A long time ago I wrote a column about the Perkin Triangle. The device, named after William Perkin Jr., the son of the man who invented mauveine, is used by chemists to collect multiple fractions from a distillation. When I first started looking into the triangle I found it very difficult to find any mention of William Perkin actually using it. The more I looked, the more I realized that it hadn’t been Perkin’s invention at all, but rather that of a more obscure contemporary of his, Leonard Temple Thorne (1855-1941).
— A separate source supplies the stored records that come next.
(* ===== verification/Signature.v ===== *)
(** * Signatures: internal/crypto/signature.go

    [crypto/ed25519] of the Go standard library is the class [Ed25519]: the
    functions the program calls, with the documented law that a signature made
    with a key pair verifies.  The length checks and panics of its API are
    written out. *)

From Stdlib Require Import ZArith Lia.
From S2P Require Import Prelude Sha2 Types.

Class Ed25519 := {
  ed_public : array 32 → PeerPublicKey;               (* seed to public key *)
  ed_sign : PeerPrivateKey → bytes → array 64;
  ed_verify : PeerPublicKey → bytes → array 64 → bool
}.

(** A private key is its seed followed by the public key. *)
Definition key_pair `{Ed25519} (k : PeerPrivateKey) : Prop :=
  PeerPrivateKeyToPublic k = ed_public (pad_array 32 (take 32 (arr k))).

Class Ed25519Laws `{Ed25519} := {
  ed_verify_sign k m :
    key_pair k → ed_verify (PeerPrivateKeyToPublic k) m (ed_sign k m) = true
}.

Definition PrivateKeySize : nat := 64.
Definition SignatureSize : nat := 64.

Section signature.
Context `{Ed25519}.

(** [ed25519.NewKeyFromSeed]. *)
Definition NewKeyFromSeed (seed : array 32) : PeerPrivateKey :=
  pad_array 64 (arr seed ++ arr (ed_public seed)).

(** [ed25519.Sign] panics on a private key of the wrong length. *)
Definition ed25519_Sign (privateKey message : bytes) : res bytes :=
  if negb (length privateKey =? PrivateKeySize)
  then Panic (PanicText "ed25519: bad private key length")
  else Ok (arr (ed_sign (pad_array 64 privateKey) message)).

Definition CreateSignature (payload privKey : bytes) : res bytes :=
  ed25519_Sign privKey payload.

Definition VerifySignature (pubKey : PeerPublicKey) (payload sig : bytes) : bool :=
  if negb (length sig =? SignatureSize) then false
  else ed_verify pubKey payload (pad_array 64 sig).
End signature.

Lemma NewKeyFromSeed_public `{Ed25519} seed :
  PeerPrivateKeyToPublic (NewKeyFromSeed seed) = ed_public seed.
Proof.
  apply array_eq. rewrite PeerPrivateKeyToPublic_arr. unfold NewKeyFromSeed. simpl arr.
  rewrite pad_exact by len.
  rewrite <- (length_arr seed) at 1. apply drop_app_length.
Qed.

Lemma NewKeyFromSeed_pair `{Ed25519} seed : key_pair (NewKeyFromSeed seed).
Proof.
  unfold key_pair. rewrite NewKeyFromSeed_public. f_equal. apply array_eq.
  unfold NewKeyFromSeed. simpl arr.
  rewrite (pad_exact 64) by len.
  rewrite take_app_length' by by rewrite length_arr.
  by rewrite pad_exact by apply length_arr.
Qed.

Lemma CreateSignature_arr `{Ed25519} payload (k : PeerPrivateKey) :
  CreateSignature payload (arr k) = Ok (arr (ed_sign k payload)).
Proof.
  unfold CreateSignature, ed25519_Sign, PrivateKeySize. rewrite length_arr. simpl.
  by rewrite pad_array_arr.
Qed.

Lemma VerifySignature_arr `{Ed25519} pk m (sig : array 64) :
  VerifySignature pk m (arr sig) = ed_verify pk m sig.
Proof.
  unfold VerifySignature, SignatureSize. rewrite length_arr. simpl. by rewrite pad_array_arr.
Qed.

Lemma VerifySignature_CreateSignature `{Ed25519Laws} (k : PeerPrivateKey) m sig :
  key_pair k → CreateSignature m (arr k) = Ok sig →
  VerifySignature (PeerPrivateKeyToPublic k) m sig = true.
Proof.
  intros Hk. rewrite CreateSignature_arr. intros [= <-].
  rewrite VerifySignature_arr. by apply ed_verify_sign.
Qed.

(** A signature scheme for the witnesses: the tag is the hash of the public key
    and the message. *)
Module ToySig.
Definition tag (pk : PeerPublicKey) (m : bytes) : array 64 :=
  pad_array 64 (arr (sha256 (arr pk ++ m))).

#[export] Instance ed25519 : Ed25519 := {
  ed_public seed := seed;
  ed_sign k m := tag (PeerPrivateKeyToPublic k) m;
  ed_verify pk m sig := bool_decide (sig = tag pk m)
}.
#[export] Instance ed25519_laws : Ed25519Laws.
Proof. split. intros k m _. by apply bool_decide_eq_true. Qed.
End ToySig.
Lemma acceptHandshake_run k v n r w f f' rest :
  sendable (init_msg n) f → sendable (resp_msg k v n) f' → concat r = f ++ rest →
  ∃ r' w', acceptHandshake k v (r, w) = (Ok (), (r', w'))
           ∧ concat r' = rest ∧ written w' = written w ++ f'.
Proof.
  intros (bs & Hbs & Hlen & ->) (bs' & Hbs' & Hlen' & ->) Hr.
  apply readFrame_bytes in Hr as (r' & E & Hr'); [|done..].
  destruct (writeFrame_reliable TypeHandshake bs' w) as (w' & Ew & Hw).
  exists r', w'. split; [|done].
  unfold acceptHandshake, mbind, M_bind, lift, on_fst, on_snd, zoom. cbn [fst snd].
  rewrite E. cbn [fst snd Z.eqb negb TypeHandshake Pos.eqb].
  rewrite (unmarshal_marshal _ _ Hbs). cbn [of_lib init_msg payload_only MessageData_Payload].
  rewrite CreateSignature_arr. cbn [HandshakeInit_Nonce].
  unfold resp_msg in Hbs'. rewrite Hbs'. cbn [of_lib snd]. by rewrite Ew.
Qed.

Lemma checkHandshakeResponse_run k v n r w f rest :
  key_pair k → sendable (resp_msg k v n) f → concat r = f ++ rest →
  ∃ r', checkHandshakeResponse n (r, w) = (Ok (PeerPrivateKeyToPublic k), (r', w))
        ∧ concat r' = rest.
Proof.
  intros Hk (bs & Hbs & Hlen & ->) Hr.
  apply readFrame_bytes in Hr as (r' & E & Hr'); [|done..].
  exists r'. split; [|done].
  unfold checkHandshakeResponse, mbind, M_bind, lift, on_fst, zoom. cbn [fst snd].
  rewrite E. cbn [fst snd Z.eqb negb TypeHandshake Pos.eqb].
  rewrite (unmarshal_marshal _ _ Hbs).
  cbn [of_lib resp_msg payload_only MessageData_Payload HandshakeResponse_PubKey
       HandshakeResponse_Signature].
  rewrite to_array_arr, VerifySignature_arr, ed_verify_sign by done. done.
Qed.

(** [checkHandshakeResponse] only reads. *)
Lemma checkHandshakeResponse_writes n r w : (checkHandshakeResponse n (r, w)).2.2 = w.
Proof.
  unfold checkHandshakeResponse, mbind, M_bind, lift, on_fst, zoom. cbn [fst snd].
  destruct (readFrame r) as [[[t d]|e|p] r']; [|done..].
  destruct (negb _); [done|]. destruct (unmarshal d) as [m|]; [|done]. cbn [of_lib].
  destruct (MessageData_Payload m) as [[]|]; try done.
  destruct (to_array 32 _); [|done..]. by destruct (VerifySignature _ _ _).
Qed.
(* ===== verification/Transport.v ===== *)
(** * The QUIC endpoint: the set-up in internal/network/quic.go

    [NewQUICTransport] opens the node's UDP socket and [ListenEarly] starts to
    accept on it.  Package net is the class [Net]; what quic-go returns is an
    argument. *)

From Stdlib Require Import ZArith Lia.
From S2P Require Import Prelude Sha2 Types Proto ToyCodec Frame Signature Tls Handshake.

Definition time_Second : Z := 1000000000.

Definition GetQuicConfig : quic_Config :=
  mkQuicConfig true (10 * time_Second) (30 * time_Second) 1000 1000 true.

(** [net.UDPAddr]; an empty IP is the unspecified address. *)
Record UDPAddr := mkUDPAddr { udp_IP : bytes; udp_Port : Z }.

Class Net := {
  ResolveUDPAddr : string → UDPAddr + gerror;
  (* nil is allowed; the socket and its local address *)
  ListenUDP : option UDPAddr → (nat * string) + gerror
}.

(** Documented: a nil address, like one without IP, is every address of the
    machine, and port 0 is any free port. *)
Class NetLaws `{Net} := {
  ListenUDP_nil : ListenUDP None = ListenUDP (Some (mkUDPAddr [] 0))
}.

Section transport.
Context `{Net}.

(** The error of [ResolveUDPAddr] is ignored: [udpAddr] is nil then. *)
Definition NewQUICTransport (addr : string) (tlsCfg : tls_Config) (quicCgf : quic_Config)
    (privKey : PeerPrivateKey) (protocolVersion : uint 32) : res QuicTransport :=
  let udpAddr := match ResolveUDPAddr addr with inl a => Some a | inr _ => None end in
  match ListenUDP udpAddr with
  | inr err => Panic (Exit 1)
  | inl (udpConn, local) =>
      mret (mkQuicTransport (Some udpConn) (Some tlsCfg) (Some quicCgf) privKey protocolVersion local)
  end.

Definition Addr (q : QuicTransport) : string := q_addr q.

(** The text of the error contains that of [listened]'s, which is not wrapped;
    otherwise [AcceptConn] is started. *)
Definition ListenEarly (q : QuicTransport) (listened : unit + gerror) : res unit :=
  match q_tr q with
  | None => Panic PanicNil
  | Some _ =>
      match listened with
      | inr err => Err (ErrorString "QuicTransport Listen error")
      | inl _ => mret ()
      end
  end.
End transport.

(** What a transport made by [NewQUICTransport] has. *)
Lemma NewQUICTransport_ok `{Net} addr tls quic k v q :
  NewQUICTransport addr tls quic k v = Ok q →
  is_Some (q_tr q) ∧ q_privKey q = k ∧ q_protocolVersion q = v ∧ q_tlsCfg q = Some tls
  ∧ q_quicCfg q = Some quic.
Proof.
  unfold NewQUICTransport. destruct (ListenUDP _) as [[c l]|e]; [|done].
  intros [= <-]. by split_and!.
Qed.

(** An address that cannot be parsed is not refused: the node listens on
    every address and a random port, exactly as for the address that means this;
    and when there is no socket the process exits. *)
Theorem NewQUICTransport_bad_address `{NetLaws} (bad any : string) (e : gerror)
    (tls : tls_Config) (quic : quic_Config) (k : PeerPrivateKey) (v : uint 32)
    (Hbad : ResolveUDPAddr bad = inr e) (Hany : ResolveUDPAddr any = inl (mkUDPAddr [] 0)) :
  NewQUICTransport bad tls quic k v = NewQUICTransport any tls quic k v
  ∧ (∀ q, NewQUICTransport bad tls quic k v = Ok q → ListenEarly q (inl ()) = Ok ())
  ∧ (∀ err, ListenUDP None = inr err → NewQUICTransport bad tls quic k v = Panic (Exit 1)).
Proof.
  split_and!.
  - unfold NewQUICTransport. by rewrite Hbad, Hany, ListenUDP_nil.
  - intros q ([tr Htr] & _)%NewQUICTransport_ok. unfold ListenEarly. by rewrite Htr.
  - intros err E. unfold NewQUICTransport. by rewrite Hbad, E.
Qed.

Module ToyNet.
(** Only [":0"] and [":4242"] are addresses. *)
#[export] Instance lib : Net := {
  ResolveUDPAddr a :=
    if bool_decide (a = ":0") then inl (mkUDPAddr [] 0)
    else if bool_decide (a = ":4242") then inl (mkUDPAddr [] 4242)
    else inr (ErrLib 40);
  ListenUDP a := inl (match a with Some a => Z.to_nat (udp_Port a) | None => 0 end, "[::]:1234")
}.
#[export] Instance laws : NetLaws.
Proof. split. reflexivity. Qed.

Definition tls0 : tls_Config := mkTlsConfig [] [] RequestClientCert true (λ _ _, None) 100.

Lemma NewQUICTransport_bad_address_witness :
  NewQUICTransport "no port" tls0 GetQuicConfig (zero_array 64) (mk_uint 32 100)
  = NewQUICTransport ":0" tls0 GetQuicConfig (zero_array 64) (mk_uint 32 100).
Proof.
  exact (proj1 (NewQUICTransport_bad_address "no port" ":0" (ErrLib 40) tls0 GetQuicConfig
           (zero_array 64) (mk_uint 32 100) eq_refl eq_refl)).
Defined.
End ToyNet.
Indeed, in the German literature the name Thorne was still being mentioned into the 1920′s and today the adapter is sometimes referred to as the “Anschütz-Thiele Vorstoss”.
In Avery Morton‘s amazing book “Laboratory Technique in Organic Synthesis”, the triangle-type receiver is still attributed to Thorne as shown below:
But here in the UK there is no question that its connexion with Perkin had become firmly entrenched and Thorne, though still alive, had been cast into obscurity.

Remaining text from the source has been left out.